Keçik, "Sinan Ateş, Selman Bozkurt'un silahından açılan ateşle yaralanmış olabilir mi?" sorusunu da, "Zannetmiyorum, görmediğim için bu konuda yorum yapamam" şeklinde cevapladı. Sanıklardan Eray Özyağci'nin avukatının, "Olay anında 'reisi vurduk' diye birey söylediniz mi ya da duydunuz mu?" sorusuna ise Keçik, "Ben zaten kendisine başkan diye hitap ederdim, Selman abi de akrabası olduğu için kendisine abi derdi" yanıtını verdi.

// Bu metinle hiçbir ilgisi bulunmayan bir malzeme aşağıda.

Lemma GM_Set_spec t key v : gm_ok t -> exists t', GM_Set t key v = Ret t' /\ updated t t' key (Some v).
Proof.
  intros H. unfold GM_Set. apply put_bucket_spec; [done|intros; apply lookup_insert_eq|intros; by rewrite lookup_insert_ne].
Qed.
Lemma GM_Remove_spec t key : gm_ok t ->
  exists t', GM_Remove t key = Ret (bool_decide (is_Some (view t key)), t') /\ updated t t' key None.
Proof.
  intros H. unfold GM_Remove. destruct (bucket_spec t key H) as (b & -> & _ & Hv). cbn [rbind]. rewrite Hv.
  destruct (b !! key) eqn:E.
  - destruct (put_bucket_spec t key (delete key) None) as (t' & -> & Ht'); [done|intros; apply lookup_delete_eq|
      intros; by rewrite lookup_delete_ne|]. by exists t'.
  - exists t. split; [done|]. rewrite <- Hv. by apply updated_same.
Qed.
Lemma GM_First_spec t key : gm_ok t -> GM_First t key = Ret (sl ← view t key; SL_Front sl).
Proof. intros H. unfold GM_First. rewrite GM_Get_spec by done. cbn. by destruct (view t key). Qed.
Lemma GM_FetchAll_spec t key : gm_ok t ->
  GM_FetchAll t key = Ret (match view t key with Some sl => (rev (sl_L sl), sl_Flag sl) | None => ([], 0%Z) end).
Proof. intros H. unfold GM_FetchAll. rewrite GM_Get_spec by done. cbn. by destruct (view t key). Qed.
Lemma GM_PopAll_spec t key : gm_ok t ->
  exists t', GM_PopAll t key = Ret (match view t key with Some sl => rev (sl_L sl) | None => [] end, t') /\
    updated t t' key ((fun sl => mkGList (sl_Flag sl) []) <$> view t key).
Proof.
  intros H. unfold GM_PopAll. rewrite GM_Get_spec by done. cbn. destruct (view t key) as [sl|] eqn:E.
  - rewrite SL_PopAll_spec. cbn. destruct (GM_Set_spec t key (mkGList (sl_Flag sl) []) H) as (t' & -> & Ht'). by exists t'.
  - exists t. split; [done|]. cbn. rewrite <- E. by apply updated_same.
Qed.
Lemma GM_PushAll_spec t key items : gm_ok t ->
  exists t', GM_PushAll t key items = Ret (bool_decide (view t key = None), t') /\
    updated t t' key ((fun sl => mkGList (sl_Flag sl) (sl_L sl ++ rev items)%list) <$> view t key).
Proof.
  intros H. unfold GM_PushAll. rewrite GM_Get_spec by done. cbn. destruct (view t key) as [sl|] eqn:E.
  - rewrite SL_PushAll_spec. cbn. destruct (GM_Set_spec t key (mkGList (sl_Flag sl) (sl_L sl ++ rev items)) H) as (t' & -> & Ht').
    by exists t'.
  - exists t. split; [done|]. cbn. rewrite <- E. by apply updated_same.
Qed.
Lemma GM_SetFlag_spec t key flag : gm_ok t ->
  exists t', GM_SetFlag t key flag = Ret (bool_decide (view t key = None), t') /\
    updated t t' key ((fun sl => mkGList flag (sl_L sl)) <$> view t key).
Proof.
  intros H. unfold GM_SetFlag. rewrite GM_Get_spec by done. cbn. destruct (view t key) as [sl|] eqn:E.
  - destruct (GM_Set_spec t key (mkGList flag (sl_L sl)) H) as (t' & -> & Ht'). by exists t'.
  - exists t. split; [done|]. cbn. rewrite <- E. by apply updated_same.
Qed.
(** The list after a push. *)
Definition pushed (miss : bool) (item : GraphItem) (o : option GList) : GList :=
  match o with
  | Some sl => SL_PushFront item sl
  | None => mkGList (if miss then GRAPH_F_MISS else 0%Z) [item]
  end.
Lemma GM_PushFront_spec miss t key item : gm_ok t ->
  exists t', GM_PushFront miss t key item = Ret t' /\ updated t t' key (Some (pushed miss item (view t key))).
Proof.
  intros H. unfold GM_PushFront. rewrite GM_Get_spec by done. cbn.
  destruct (view t key) as [sl|]; [by apply GM_Set_spec|].
  replace (if miss then _ else _) with (pushed miss item None) by (by destruct miss). by apply GM_Set_spec.
Qed.
Lemma FlushRRD_runs idx force : (0 <= idx < n)%Z -> runs (sized n) (FlushRRD env cfg idx force).
Proof using Type.
  intros Hi. unfold FlushRRD. apply (runs_then_post _ (fun order => forall l, order l ≡ₚ l)).
  { intros s Hs. exists (g_keys env (gs_tick s)), (graph_tick s). split; [done|]. split; [done|]. apply g_keys_perm. }
  intros order Ho. apply runs_keys; [done..|]. intros keys Hkeys. destruct (_ =? _)%nat; [apply runs_ret|].
  apply runs_forM. intros key Hkey. apply runs_then.
  { apply runs_items_read. intros t Hg _. unfold GM_GetFlag. rewrite GM_Get_spec by done. cbn. eauto. }
  intros flag. destruct (_ && _); [apply runs_ret|]. apply runs_then; [|intros []; [by apply CommitByKey_runs, Hkeys|apply runs_ret]].
  destruct force; [apply runs_ret|]. unfold shouldFlush. apply runs_then.
  { apply runs_items_read. intros t Hg _. unfold GM_ItemCnt. rewrite GM_Get_spec by done. cbn. destruct (view t key); eauto. }
  intros m. destruct (_ <=? _)%Z; [apply runs_ret|]. apply runs_then; [apply runs_glook|]. intros nano.
  apply runs_then; [|intros; rwalk]. apply runs_items_read. intros t Hg _. unfold GM_Back. rewrite GM_Get_spec by done. cbn.
  destruct (view t key); eauto.
Qed.

Lemma runs_size {A} (k : Z -> G A) : runs (sized n) (k n) -> runs (sized n) (do! m := gets (fun s => gm_Size (gs_items s)) in k m).
Proof using Type.
  intros H. apply (runs_then_post _ (fun m => m = n)); [|by intros ? ->]. intros s Hs. exists n, s.
  destruct Hs as (? & Hn & ?). split; [|done]. unfold gets. by rewrite Hn.
Qed.

Lemma FlushAll_runs force : runs (sized n) (FlushAll env cfg force).
Proof using Type.
  unfold FlushAll. apply runs_size, runs_forM. intros i Hi%elem_of_seqZ. apply FlushRRD_runs. lia.
Qed.

Lemma updateIndexFromOneItem_runs item : runs (sized n) (updateIndexFromOneItem env item).
Proof using Type. unfold updateIndexFromOneItem, exec. rwalk. Qed.
Lemma updateIndexIncr_runs : runs (sized n) (updateIndexIncr env).
Proof using Type. unfold updateIndexIncr. rwalk; apply updateIndexFromOneItem_runs. Qed.
Lemma updateIndexAll_runs step : runs (sized n) (updateIndexAll env step).
Proof using Type. unfold updateIndexAll. rwalk; apply updateIndexFromOneItem_runs. Qed.
Lemma overlaid_lookup vs ws K i :
  default fnan (overlaid vs ws K !! i) =
  match (if decide (K <= i)%nat then ws !! (i - K)%nat else None) with
  | Some w => if is_nan w then default fnan (vs !! i) else w
  | None => default fnan (vs !! i)
  end.
Proof.
  unfold overlaid, padded. assert (length (take K (vs ++ replicate (K - length vs) fnan)) = K) as Hl.
  { rewrite length_take, length_app, length_replicate. lia. }
  destruct (decide (K <= i)%nat) as [Hi|Hi].
  - rewrite lookup_app_r by lia. rewrite Hl, blend_lookup, lookup_drop. by replace (K + (i - K))%nat with i by lia.
  - rewrite lookup_app_l by lia. rewrite lookup_take_lt by lia.
    destruct (decide (i < length vs)%nat) as [Hv|Hv]; [by rewrite lookup_app_l|].
    rewrite lookup_app_r by lia. rewrite (lookup_ge_None_2 vs) by lia. rewrite lookup_replicate_2 by lia. done.
Qed.

Section merge.
Context (step : Z) (Hst : 0 < step).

'HABER SİTELERİNDEN ÖĞRENDİM'
Tanık Gökhan Türkmen ise verdiği ifadesinde, "Ben şahsın vefat ettiğini haber sitelerinden öğrendim. Onun haricinde konuyla alakalı bir bilgim yok" dedi. Alper Atay’ı beş yıldır tanıdığını ve Sancaktepe’de bulunan otelinde futbolcuların konaklaması için yönlendirme yaptığını söyledi. Türkmen, Çep’i ise tanımadığını söyledi. Türkmen, Alper Atay ile olan görüşmesine ilişkin şunları söyledi:
“Alper beni görüntülü aradı. Otoparkçılarla arasında bir problem olduğunu ve karakolluk olduğunu söyledi. Benden oda talebi de oldu. Odayı kimin için istediğini bilmiyorum. Oteldeki doluluğun yüksek olduğunu ve sadece otoparkçıların kaldığı odayı verebileceğimi söyledim. Alper’in odada kalıp kalmadığını bilmiyorum. Odada kiminle kalacağına dair bilgi vermedi ama yanında bir arkadaşı vardı. 31 Aralık gecesi, ben şehir dışındayken otelden aranıp, otelin otoparkında bir kavganın olduğu söylendi. Alper benden odayı kimin ve ne için talep ettiğini bilmiyorum. Otoparkçıların kaldığı odayı müşterilere verip, vermediğimizi hatırlamıyorum. Daha önceki ifademde yanılmış olabilirim."
Mahkeme başkanı, Türkmen’den salonda bulunan sanık Caner Günay’ı teşhis etmesi istedi. Günay, kürsüye gelerek SEGBİS ile bağlanan Türkmen’e gösterildi. Türkmen, otelde gördüğü kişinin Günay olmadığını söyledi.
ARA KARAR VERİLDİ
10 sanık hakkında tahliye kararının verildiği, duruşma 19 Temmuz'a ertelendi.
AYŞE ATEŞ'TEN AÇIKLAMA
Davada verilen ara kararın ardından Sinan Ateş'in eşi Ayşe Ateş gazetecilere açıklama yaptı. Ateş şunları söyledi:
"5 gün boyunca sanıklar ve müdafilerinin kumpas tiyatrosu bugün sonlandı. Bu yargılamaya eksik iddianame ile yapılan yarım mahkeme diyoruz. Bu siyasi cinayetin aydınlatılabilmesi için Meclis Araştırma Komisyonu kurulması zorunludur. Bu cinayet karartılırsa bu namlunun sonraki hedefi herhangi bir vatandaş olabilir. Buradan alınan cesaretle peş peşe siyasi cinayetler işlenebilir. Bu komisyonla yeni bir sürecin ilk adımı atılacak olacaktır. Her milletvekilimizden bu hususta bir irade göstermesini bekliyorum."